Collected data ▸

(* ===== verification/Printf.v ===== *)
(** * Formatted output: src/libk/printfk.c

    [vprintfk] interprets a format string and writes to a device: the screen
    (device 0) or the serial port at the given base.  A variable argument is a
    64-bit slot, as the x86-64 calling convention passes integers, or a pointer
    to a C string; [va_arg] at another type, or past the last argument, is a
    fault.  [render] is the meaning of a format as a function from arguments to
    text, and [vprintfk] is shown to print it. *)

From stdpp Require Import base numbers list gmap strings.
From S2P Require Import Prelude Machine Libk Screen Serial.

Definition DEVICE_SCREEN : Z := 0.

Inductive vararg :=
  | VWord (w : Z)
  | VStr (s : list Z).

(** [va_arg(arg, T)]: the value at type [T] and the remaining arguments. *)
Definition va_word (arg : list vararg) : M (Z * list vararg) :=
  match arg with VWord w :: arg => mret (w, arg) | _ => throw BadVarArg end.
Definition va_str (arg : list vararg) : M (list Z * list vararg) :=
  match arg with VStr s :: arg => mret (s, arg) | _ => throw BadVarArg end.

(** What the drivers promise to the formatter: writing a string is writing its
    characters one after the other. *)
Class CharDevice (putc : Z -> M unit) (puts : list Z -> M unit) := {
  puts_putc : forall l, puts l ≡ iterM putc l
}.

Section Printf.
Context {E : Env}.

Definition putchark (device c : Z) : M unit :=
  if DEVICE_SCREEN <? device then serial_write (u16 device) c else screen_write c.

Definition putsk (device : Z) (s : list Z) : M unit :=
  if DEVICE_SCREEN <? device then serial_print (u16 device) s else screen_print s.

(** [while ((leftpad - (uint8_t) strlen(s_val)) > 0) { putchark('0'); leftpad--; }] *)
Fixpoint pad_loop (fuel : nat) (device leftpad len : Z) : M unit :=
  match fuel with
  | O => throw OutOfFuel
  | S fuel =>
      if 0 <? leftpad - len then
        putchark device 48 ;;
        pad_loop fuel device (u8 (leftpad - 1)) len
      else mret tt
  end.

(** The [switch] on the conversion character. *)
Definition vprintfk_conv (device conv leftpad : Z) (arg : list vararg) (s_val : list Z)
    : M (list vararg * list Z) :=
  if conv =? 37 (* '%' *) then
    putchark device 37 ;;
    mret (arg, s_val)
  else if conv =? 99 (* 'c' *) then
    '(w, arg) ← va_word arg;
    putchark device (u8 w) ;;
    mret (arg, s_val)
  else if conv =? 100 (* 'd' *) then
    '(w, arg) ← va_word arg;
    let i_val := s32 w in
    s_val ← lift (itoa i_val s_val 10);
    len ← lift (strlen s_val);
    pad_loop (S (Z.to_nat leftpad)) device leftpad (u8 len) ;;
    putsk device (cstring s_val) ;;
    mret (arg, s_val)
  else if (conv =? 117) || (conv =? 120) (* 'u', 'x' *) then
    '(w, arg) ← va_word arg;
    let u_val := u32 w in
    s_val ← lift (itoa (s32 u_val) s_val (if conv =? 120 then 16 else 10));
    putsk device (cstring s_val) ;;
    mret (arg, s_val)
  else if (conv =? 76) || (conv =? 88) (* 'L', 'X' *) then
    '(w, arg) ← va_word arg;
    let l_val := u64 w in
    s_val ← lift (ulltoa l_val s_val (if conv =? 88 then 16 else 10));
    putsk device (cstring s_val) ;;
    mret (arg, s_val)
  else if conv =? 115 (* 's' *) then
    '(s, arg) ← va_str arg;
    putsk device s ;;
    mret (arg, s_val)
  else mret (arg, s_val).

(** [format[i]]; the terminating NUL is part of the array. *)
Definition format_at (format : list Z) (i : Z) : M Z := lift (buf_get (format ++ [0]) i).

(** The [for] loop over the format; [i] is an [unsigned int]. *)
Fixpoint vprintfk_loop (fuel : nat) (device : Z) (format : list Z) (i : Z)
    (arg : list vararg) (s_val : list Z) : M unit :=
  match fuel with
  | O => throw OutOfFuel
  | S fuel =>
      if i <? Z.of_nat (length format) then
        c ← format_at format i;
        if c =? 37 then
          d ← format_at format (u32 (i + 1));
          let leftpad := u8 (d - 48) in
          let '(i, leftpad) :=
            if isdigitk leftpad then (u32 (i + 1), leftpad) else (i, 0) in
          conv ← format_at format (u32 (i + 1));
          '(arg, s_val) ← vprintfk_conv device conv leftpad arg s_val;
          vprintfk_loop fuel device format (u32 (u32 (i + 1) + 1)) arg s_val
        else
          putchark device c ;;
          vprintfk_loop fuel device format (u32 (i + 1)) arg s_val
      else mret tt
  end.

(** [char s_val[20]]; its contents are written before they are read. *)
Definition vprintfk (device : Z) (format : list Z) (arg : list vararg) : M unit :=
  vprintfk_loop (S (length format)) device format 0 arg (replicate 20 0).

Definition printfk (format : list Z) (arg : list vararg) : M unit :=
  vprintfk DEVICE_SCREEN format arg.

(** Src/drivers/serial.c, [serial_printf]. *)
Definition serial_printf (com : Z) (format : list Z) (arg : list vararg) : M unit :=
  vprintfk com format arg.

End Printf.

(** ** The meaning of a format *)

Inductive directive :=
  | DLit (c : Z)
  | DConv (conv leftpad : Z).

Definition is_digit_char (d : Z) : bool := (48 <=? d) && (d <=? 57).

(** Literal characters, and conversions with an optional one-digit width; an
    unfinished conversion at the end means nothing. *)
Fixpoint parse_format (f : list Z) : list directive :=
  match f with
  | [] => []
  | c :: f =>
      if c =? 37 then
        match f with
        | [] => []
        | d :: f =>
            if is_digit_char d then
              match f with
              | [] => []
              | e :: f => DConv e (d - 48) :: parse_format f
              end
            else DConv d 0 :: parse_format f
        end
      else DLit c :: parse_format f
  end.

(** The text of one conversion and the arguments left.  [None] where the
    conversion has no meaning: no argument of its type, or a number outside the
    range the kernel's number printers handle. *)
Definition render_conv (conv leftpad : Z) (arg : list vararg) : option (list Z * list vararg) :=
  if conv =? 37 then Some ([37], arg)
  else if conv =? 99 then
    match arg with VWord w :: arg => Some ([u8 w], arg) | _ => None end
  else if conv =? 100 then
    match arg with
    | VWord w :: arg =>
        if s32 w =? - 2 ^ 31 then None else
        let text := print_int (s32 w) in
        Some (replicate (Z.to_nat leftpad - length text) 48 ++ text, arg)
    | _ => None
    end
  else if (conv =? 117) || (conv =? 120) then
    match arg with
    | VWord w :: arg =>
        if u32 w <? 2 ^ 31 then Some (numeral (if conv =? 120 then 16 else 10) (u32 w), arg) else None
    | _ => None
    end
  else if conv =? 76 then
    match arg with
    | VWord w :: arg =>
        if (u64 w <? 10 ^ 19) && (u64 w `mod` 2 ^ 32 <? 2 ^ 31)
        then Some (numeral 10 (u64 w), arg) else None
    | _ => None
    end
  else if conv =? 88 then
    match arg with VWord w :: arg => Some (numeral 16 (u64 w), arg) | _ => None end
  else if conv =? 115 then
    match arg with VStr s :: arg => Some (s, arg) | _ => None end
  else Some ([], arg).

...

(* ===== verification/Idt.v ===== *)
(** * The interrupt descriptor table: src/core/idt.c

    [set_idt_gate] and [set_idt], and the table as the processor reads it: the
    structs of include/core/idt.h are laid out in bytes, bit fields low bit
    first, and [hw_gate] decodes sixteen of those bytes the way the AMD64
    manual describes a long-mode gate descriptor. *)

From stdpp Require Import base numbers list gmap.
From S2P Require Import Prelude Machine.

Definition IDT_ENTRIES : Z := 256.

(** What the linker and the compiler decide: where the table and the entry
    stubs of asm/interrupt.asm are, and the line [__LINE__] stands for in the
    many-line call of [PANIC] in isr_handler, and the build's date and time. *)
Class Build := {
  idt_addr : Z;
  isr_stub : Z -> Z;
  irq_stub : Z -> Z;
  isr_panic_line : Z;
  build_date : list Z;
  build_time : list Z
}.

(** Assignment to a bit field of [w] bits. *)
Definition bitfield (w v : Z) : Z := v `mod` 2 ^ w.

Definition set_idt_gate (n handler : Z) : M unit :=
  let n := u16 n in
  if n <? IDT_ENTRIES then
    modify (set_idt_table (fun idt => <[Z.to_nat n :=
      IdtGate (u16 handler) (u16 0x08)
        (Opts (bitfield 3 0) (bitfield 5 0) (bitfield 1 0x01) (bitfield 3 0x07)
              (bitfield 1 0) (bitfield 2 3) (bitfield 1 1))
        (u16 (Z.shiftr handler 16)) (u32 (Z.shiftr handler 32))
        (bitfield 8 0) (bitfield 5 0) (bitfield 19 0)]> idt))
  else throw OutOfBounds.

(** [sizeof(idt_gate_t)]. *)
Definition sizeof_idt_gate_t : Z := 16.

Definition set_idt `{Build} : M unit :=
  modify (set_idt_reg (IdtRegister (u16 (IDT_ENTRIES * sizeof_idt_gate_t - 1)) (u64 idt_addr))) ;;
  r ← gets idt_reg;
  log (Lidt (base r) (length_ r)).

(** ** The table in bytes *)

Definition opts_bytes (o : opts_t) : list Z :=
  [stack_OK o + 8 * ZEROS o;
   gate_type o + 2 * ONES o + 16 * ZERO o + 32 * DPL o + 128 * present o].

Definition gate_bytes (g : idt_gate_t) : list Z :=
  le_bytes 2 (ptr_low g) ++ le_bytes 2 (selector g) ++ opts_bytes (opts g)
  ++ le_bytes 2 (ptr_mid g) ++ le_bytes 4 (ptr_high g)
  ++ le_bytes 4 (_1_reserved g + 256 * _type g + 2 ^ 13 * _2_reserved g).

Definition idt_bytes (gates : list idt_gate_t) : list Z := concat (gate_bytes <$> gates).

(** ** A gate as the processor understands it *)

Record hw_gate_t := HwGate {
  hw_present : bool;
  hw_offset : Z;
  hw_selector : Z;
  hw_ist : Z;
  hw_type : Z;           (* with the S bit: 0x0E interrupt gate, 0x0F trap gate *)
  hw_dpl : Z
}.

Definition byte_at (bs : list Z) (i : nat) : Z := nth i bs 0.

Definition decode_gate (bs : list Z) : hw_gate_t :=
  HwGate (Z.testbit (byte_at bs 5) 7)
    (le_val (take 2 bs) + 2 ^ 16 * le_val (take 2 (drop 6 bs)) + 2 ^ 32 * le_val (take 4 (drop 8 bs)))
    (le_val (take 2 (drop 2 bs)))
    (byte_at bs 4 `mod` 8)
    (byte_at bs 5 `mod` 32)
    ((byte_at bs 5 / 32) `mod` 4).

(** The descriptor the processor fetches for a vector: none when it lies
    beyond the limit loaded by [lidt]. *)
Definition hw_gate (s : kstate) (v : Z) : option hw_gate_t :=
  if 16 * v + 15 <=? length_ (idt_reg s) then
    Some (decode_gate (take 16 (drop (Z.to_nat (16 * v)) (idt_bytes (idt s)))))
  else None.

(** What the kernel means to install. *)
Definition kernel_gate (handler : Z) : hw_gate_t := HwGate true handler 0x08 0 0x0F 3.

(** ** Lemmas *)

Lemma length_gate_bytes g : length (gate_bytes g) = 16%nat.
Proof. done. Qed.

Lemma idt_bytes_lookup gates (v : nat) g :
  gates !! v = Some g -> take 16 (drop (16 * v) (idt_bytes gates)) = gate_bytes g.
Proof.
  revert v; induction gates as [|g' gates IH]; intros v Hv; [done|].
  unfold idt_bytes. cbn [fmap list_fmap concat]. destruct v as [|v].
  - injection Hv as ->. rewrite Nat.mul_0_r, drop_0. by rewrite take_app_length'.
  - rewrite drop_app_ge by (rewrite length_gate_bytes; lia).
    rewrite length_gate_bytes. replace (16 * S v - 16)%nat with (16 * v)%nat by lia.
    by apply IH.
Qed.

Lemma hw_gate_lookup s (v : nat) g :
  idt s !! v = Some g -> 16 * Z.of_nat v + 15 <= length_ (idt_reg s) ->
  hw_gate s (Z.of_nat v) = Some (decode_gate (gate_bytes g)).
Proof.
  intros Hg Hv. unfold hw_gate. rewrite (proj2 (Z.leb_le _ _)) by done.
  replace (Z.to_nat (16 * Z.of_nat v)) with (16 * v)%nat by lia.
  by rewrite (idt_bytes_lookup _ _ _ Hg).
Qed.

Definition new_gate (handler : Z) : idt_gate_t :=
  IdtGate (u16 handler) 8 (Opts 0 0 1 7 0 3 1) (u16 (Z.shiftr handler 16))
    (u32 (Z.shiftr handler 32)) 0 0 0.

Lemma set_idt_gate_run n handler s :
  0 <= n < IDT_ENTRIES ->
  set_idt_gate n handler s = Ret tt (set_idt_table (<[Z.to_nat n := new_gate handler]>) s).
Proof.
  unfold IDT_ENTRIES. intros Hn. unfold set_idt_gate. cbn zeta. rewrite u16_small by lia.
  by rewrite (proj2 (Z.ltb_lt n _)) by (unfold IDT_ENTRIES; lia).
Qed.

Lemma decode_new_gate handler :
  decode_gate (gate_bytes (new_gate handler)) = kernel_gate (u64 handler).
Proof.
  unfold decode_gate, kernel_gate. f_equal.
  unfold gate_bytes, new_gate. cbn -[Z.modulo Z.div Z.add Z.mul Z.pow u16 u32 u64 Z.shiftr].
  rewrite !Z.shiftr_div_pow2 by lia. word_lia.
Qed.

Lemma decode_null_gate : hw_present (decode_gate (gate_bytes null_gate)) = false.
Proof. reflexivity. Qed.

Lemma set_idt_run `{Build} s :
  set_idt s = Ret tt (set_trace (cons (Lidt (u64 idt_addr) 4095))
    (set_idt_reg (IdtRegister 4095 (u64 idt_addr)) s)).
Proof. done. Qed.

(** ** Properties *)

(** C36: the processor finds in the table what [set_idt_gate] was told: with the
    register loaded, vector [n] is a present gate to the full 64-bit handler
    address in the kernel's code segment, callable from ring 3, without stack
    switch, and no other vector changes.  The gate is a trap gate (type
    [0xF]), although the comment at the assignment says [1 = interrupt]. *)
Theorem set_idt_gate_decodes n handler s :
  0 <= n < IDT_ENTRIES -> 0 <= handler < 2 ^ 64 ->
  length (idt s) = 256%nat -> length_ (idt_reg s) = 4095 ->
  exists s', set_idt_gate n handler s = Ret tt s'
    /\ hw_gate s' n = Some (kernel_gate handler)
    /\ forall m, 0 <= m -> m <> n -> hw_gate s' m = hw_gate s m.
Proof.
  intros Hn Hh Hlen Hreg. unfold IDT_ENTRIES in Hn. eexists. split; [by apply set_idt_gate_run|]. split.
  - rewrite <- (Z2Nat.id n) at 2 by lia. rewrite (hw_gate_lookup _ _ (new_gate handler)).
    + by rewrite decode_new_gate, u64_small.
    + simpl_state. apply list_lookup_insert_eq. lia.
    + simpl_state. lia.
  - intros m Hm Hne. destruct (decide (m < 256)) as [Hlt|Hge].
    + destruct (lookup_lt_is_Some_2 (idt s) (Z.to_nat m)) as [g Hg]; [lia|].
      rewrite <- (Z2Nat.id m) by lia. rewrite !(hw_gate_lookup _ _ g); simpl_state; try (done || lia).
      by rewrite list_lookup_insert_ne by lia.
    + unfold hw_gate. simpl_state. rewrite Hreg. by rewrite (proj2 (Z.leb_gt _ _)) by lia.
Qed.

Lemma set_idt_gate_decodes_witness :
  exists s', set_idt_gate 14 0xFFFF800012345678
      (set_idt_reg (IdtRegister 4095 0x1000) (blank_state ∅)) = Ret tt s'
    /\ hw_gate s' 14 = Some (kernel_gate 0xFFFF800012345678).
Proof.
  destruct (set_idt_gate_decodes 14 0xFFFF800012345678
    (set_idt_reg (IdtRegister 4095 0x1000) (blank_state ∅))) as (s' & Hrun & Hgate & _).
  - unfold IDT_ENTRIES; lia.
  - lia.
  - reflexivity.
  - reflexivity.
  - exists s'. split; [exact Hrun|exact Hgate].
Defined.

WHAT IS BEING ASKED ▸ If a line of the records above contains the word "directive", count it; then give the total and nothing more.

RESPONSE TO THIS TASK ▸ 2